After contemplating the good things in their lives, visitors added their cards to create a structure that grew to be as tall as the booth itself and consume more than half of its floor space. “People really got into building the house of cards,” Morioka says. “They kept coming back to see how the sculpture had evolved and read what other people wrote. It was so uplifting and fun.”
Smaller decks of interlocking cards, featuring artwork and testimonials from celebrity designers who use Adobe’s InDesign software, were among the freebies tucked in the goodie bags given to all conference attendees. “Each component made the others stronger,” Tenenbaum says. “The ‘It’s all good’ theme piqued people’s curiosity. Then the physical space of the booth itself engaged people, and the cards invited them to contribute to a group project. The wheat grass was kind of like the closer.”
Morioka and Tenenbaum say that the logistical aspects of the project—finding a printer that could produce the interlocking cards, for example—weren’t as challenging as getting the idea approved through the multiple chains of command at Adobe.
“Adobe has incredible people, but there’s a lot of diplomacy involved in pushing an idea through the system,” Tenenbaum says. “My role is to shield the creatives from the sometimes subjective internal critique process that occurs. We had a pretty modest budget on this project, too, so when we came up with ideas that were beyond the original scope, we had to go back and consider those additional costs.”

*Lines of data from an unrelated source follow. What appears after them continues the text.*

(** * Learning-curve driver ([LearningCurves/main_lrn_crv.py])

    A shallow embedding of the driver script that loads one data source,
    scales its feature matrix, configures a model and hands everything to
    the learning-curve engine.  The driver is sequential Python with
    exceptions and calls into external libraries (pathlib, pandas,
    scikit-learn, the repository's [utils], [classlogger] and [lrn_crv]).

    - Python values that flow into keyword dictionaries are [PyVal];
      dictionaries are [gmap string PyVal].
    - Every call that leaves the script is recorded as an [Event]; the
      libraries' answers come from an environment record [Env].
    - [run] lives in a small trace-and-exception monad [M]. *)

From Stdlib Require Import ZArith String Ascii List Lia Floats DecimalString Sorted.
From stdpp Require Import gmap strings list.
Import ListNotations.

#[local] Set Warnings "-inexact-float".
#[local] Open Scope Z_scope.
#[local] Open Scope string_scope.

(* ===================================================================== *)
(** ** Python values, truthiness and string helpers *)
(* ===================================================================== *)

(** The values the driver stores in keyword dictionaries.  [PyLogger p] is
    the [lg.logger] object of the [Logger] opened on log file [p]. *)
Inductive PyVal :=
| PyNone
| PyBool (b : bool)
| PyInt (z : Z)
| PyFloat (f : float)
| PyStr (s : string)
| PyLogger (logfile : string).

(** Python truth value testing: [None], [False], [0], [0.0] and the empty
    string are false, every other value is true. *)
Definition truthy (v : PyVal) : bool :=
  match v with
  | PyNone => false
  | PyBool b => b
  | PyInt z => negb (z =? 0)%Z
  | PyFloat f => negb (PrimFloat.eqb f 0%float)
  | PyStr s => negb (String.eqb s "")
  | PyLogger _ => true
  end.

(** [a or b] yields [a] when [a] is true and [b] otherwise. *)
Definition py_or (a b : PyVal) : PyVal := if truthy a then a else b.

(** [==] between two strings. *)
Definition py_eq_str (a b : string) : PyVal := PyBool (String.eqb a b).

(** [needle in hay] on strings. *)
Fixpoint contains (needle hay : string) : bool :=
  if String.prefix needle hay then true
  else match hay with
       | EmptyString => false
       | String _ rest => contains needle rest
       end.

(** [str(n)] for an integer. *)
Definition str_of_Z (z : Z) : string := NilZero.string_of_int (Z.to_int z).

(** [s.split('_')[0]]: the text before the first underscore. *)
Fixpoint split_underscore_0 (s : string) : string :=
  match s with
  | EmptyString => EmptyString
  | String c rest =>
      if Ascii.eqb c "_"%char then EmptyString
      else String c (split_underscore_0 rest)
  end.

(** ['=' * n]. *)
Fixpoint str_repeat (s : string) (n : nat) : string :=
  match n with
  | O => ""
  | S n' => s ++ str_repeat s n'
  end.

(* ===================================================================== *)
(** ** Exceptions and the trace monad *)
(* ===================================================================== *)

Inductive exn :=
| TypeError
| ValueError (msg : string)
| NameError (name : string)
| UnboundLocalError (name : string)
| KeyError (key : string)
| AttributeError (attr : string)
| LibraryError (what : string).

(** A value of type [int] or [str]: [--cv_folds] defaults to the integer
    5 and is a string when given on the command line. *)
Inductive IntOrStr :=
| AsInt (z : Z)
| AsStr (s : string).

Definition py_str (v : IntOrStr) : string :=
  match v with
  | AsInt z => str_of_Z z
  | AsStr s => s
  end.

(** The dictionary [vars(parse_args(argv))]: one field per option that
    [parse_args] declares. *)
Record Args := {
  dirpath : option string;
  target_name : string;
  cell_features : list string;
  drug_features : list string;
  other_features : list string;
  cv_method : string;
  cv_folds : IntOrStr;
  model_name : string;
  epochs : Z;
  batch_size : Z;
  dr_rate : float;
  scaler : option string;
  opt : string;
  clr_mode : option string;
  clr_base_lr : float;
  clr_max_lr : float;
  clr_gamma : float;
  n_shards : Z;
  n_jobs : Z
}.

(** A pandas data frame: named columns over rows of numbers. *)
Record DataFrame := {
  columns : list string;
  rows : list (list float)
}.

Inductive Scaler := StandardScaler | MinMaxScaler | RobustScaler.

(** The keyword arguments of [LearningCurve(...)]. *)
Record LearningCurveArgs := {
  lc_X : DataFrame;
  lc_Y : DataFrame;
  lc_cv : PyVal;
  lc_cv_lists : DataFrame * DataFrame;
  lc_n_shards : Z;
  lc_shard_step_scale : string;
  lc_args : Args;
  lc_logger : PyVal;
  lc_outdir : string
}.

(** The keyword arguments of [lc.trn_learning_curve(...)]. *)
Record TrnArgs := {
  trn_framework : string;
  trn_mltype : string;
  trn_model_name : string;
  trn_init_kwargs : gmap string PyVal;
  trn_fit_kwargs : gmap string PyVal;
  trn_clr_keras_kwargs : gmap string PyVal;
  trn_n_jobs : Z;
  trn_random_state : Z
}.

Inductive LogMsg :=
| MsgText (s : string)
| MsgArgs (a : Args)
| MsgRuntime.

(** The calls that leave the script, in the order they are made. *)
Inductive Event :=
| EvIsFile (p : string)
| EvReadParquet (p : string)
| EvReadCsv (p : string)
| EvFitTransform (sc : Scaler) (x : DataFrame)
| EvMakedirs (p : string)
| EvLogger (p : string)
| EvLogInfo (m : LogMsg)
| EvDumpDict (a : Args) (p : string)
| EvLearningCurve (a : LearningCurveArgs)
| EvTrnLearningCurve (a : LearningCurveArgs) (t : TrnArgs)
| EvKillLogger
| EvPrint (s : string).

Definition Trace := list Event.

(** A computation yields the events it performed and either the exception
    that stopped it or its value. *)
Definition M (A : Type) : Type := Trace * (exn + A).

Definition ret {A} (a : A) : M A := ([], inr a).
Definition raise {A} (e : exn) : M A := ([], inl e).

Definition bind {A B} (m : M A) (k : A -> M B) : M B :=
  match m with
  | (t, inl e) => (t, inl e)
  | (t, inr a) => let '(t', r) := k a in ((t ++ t')%list, r)
  end.

Notation "'let*' x ':=' m 'in' k" := (bind m (fun x => k))
  (at level 10, x binder, m at level 100, k at level 200).

(** An external call: the event is recorded, then the library answers
    with a value or fails; a failure inside a library surfaces as
    [LibraryError]. *)
Definition call {A} (ev : Event) (answer : string + A) : M A :=
  ([ev], match answer with
         | inl what => inl (LibraryError what)
         | inr a => inr a
         end).

(** An external call made for its effect only. *)
Definition call_ (ev : Event) (failure : option string) : M unit :=
  call ev (match failure with Some what => inl what | None => inr tt end).

Definition trace {A} (m : M A) : Trace := fst m.
Definition outcome {A} (m : M A) : exn + A := snd m.

(* ===================================================================== *)
(** ** The environment: libraries, file system and clock *)
(* ===================================================================== *)

(** [datetime.now()], the fields [create_outdir] reads. *)
Record DateTime := {
  year : Z; month : Z; day : Z; hour : Z; minute : Z
}.

(** What the world outside the script answers.  Paths are kept as their
    string form; [pathlib]'s operations are library functions.  A call that
    can fail answers [inl what] (or [Some what]), naming its failure. *)
Record Env := {
  (* pathlib *)
  Path : string -> string;
  joinpath : string -> string -> string;
  path_name : string -> string;
  file_path : string;
  (* file system, pandas, numpy *)
  is_file : string -> bool;
  read_parquet : string -> string + DataFrame;
  read_csv : string -> string + DataFrame;
  astype_float32 : float -> float;
  (* scikit-learn *)
  fit_transform : Scaler -> DataFrame -> string + list (list float);
  (* datetime, os *)
  now : DateTime;
  makedirs : string -> option string;
  (* classlogger, utils, lrn_crv *)
  Logger : string -> option string;
  dump_dict : Args -> string -> option string;
  LearningCurve : LearningCurveArgs -> option string;
  trn_learning_curve : LearningCurveArgs -> TrnArgs -> option string
}.

(** Module-level constants. *)
Definition SEED : Z := 42.
Definition PRJ_NAME (env : Env) : string := path_name env (file_path env).
Definition OUTDIR (env : Env) : string :=
  joinpath env (joinpath env (file_path env) "../../out/") (PRJ_NAME env).

(** [Path(x)]: [None] is rejected with a [TypeError]. *)
Definition Path_of (env : Env) (x : option string) : M string :=
  match x with
  | Some s => ret (Path env s)
  | None => raise TypeError
  end.

(* ===================================================================== *)
(** ** [create_outdir] *)
(* ===================================================================== *)

Definition nl : string := String (ascii_of_nat 10) "".

(** The time stamp [year-month-day_hH-mM] built from [datetime.now()]. *)
Definition timestamp (t : DateTime) : string :=
  String.concat ""
    [str_of_Z (year t); "-"; str_of_Z (month t); "-"; str_of_Z (day t);
     "_"; "h"; str_of_Z (hour t); "-"; "m"; str_of_Z (minute t)].

Definition create_outdir (env : Env) (outdir : string) (args : Args)
    (src : string) : M string :=
  let t := timestamp (now env) in
  let l := ([("cvf" ++ py_str (cv_folds args))%string] ++ cell_features args
            ++ drug_features args ++ [target_name args])%list in
  let l := match clr_mode args with
           | Some m => ([m] ++ l)%list
           | None => l
           end in
  let l := if contains "nn" (model_name args)
           then ([opt args] ++ l)%list else l in
  let name_sffx :=
    String.concat "." ([src] ++ [model_name args] ++ l)%list in
  let outdir := joinpath env (Path env outdir) (name_sffx ++ "_" ++ t) in
  let* _ := call_ (EvMakedirs outdir) (makedirs env outdir) in
  ret outdir.

(* ===================================================================== *)
(** ** Loading the data *)
(* ===================================================================== *)

(** [read_data_file], the helper nested in [run]: a missing file gives
    [None].  (The other nested helper, [get_file], is never called.) *)
Definition read_data_file (env : Env) (fpath : string)
    (file_format : string) : M (option DataFrame) :=
  let fpath := Path env fpath in
  let* present := call (EvIsFile fpath) (inr (is_file env fpath)) in
  if (present : bool) then
    if String.eqb file_format "csv" then
      let* df := call (EvReadCsv fpath) (read_csv env fpath) in
      ret (Some df)
    else if String.eqb file_format "parquet" then
      let* df := call (EvReadParquet fpath) (read_parquet env fpath) in
      ret (Some df)
    else raise (UnboundLocalError "df")
  else ret None.

(** Positions of the columns called [name]. *)
Fixpoint column_positions (name : string) (cols : list string) (i : nat)
    : list nat :=
  match cols with
  | [] => []
  | c :: cols' =>
      if String.eqb c name then i :: column_positions name cols' (S i)
      else column_positions name cols' (S i)
  end.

Morioka says Tenenbaum’s skillful maneuvering on the inside was critical to the idea’s success. “Sometimes people are quick to be critics, and negative comments can kill an idea,” Morioka says. “Karen really went to the mat on this project, which was pretty daring. What if this was a failure? What if this trade booth went down in smoke and everyone hated the ‘It’s all good’ concept? As important as it is to be a smart thinker and creative talent in our profession, you need to have equal or greater willingness to take a risk or be a shield for a good idea.”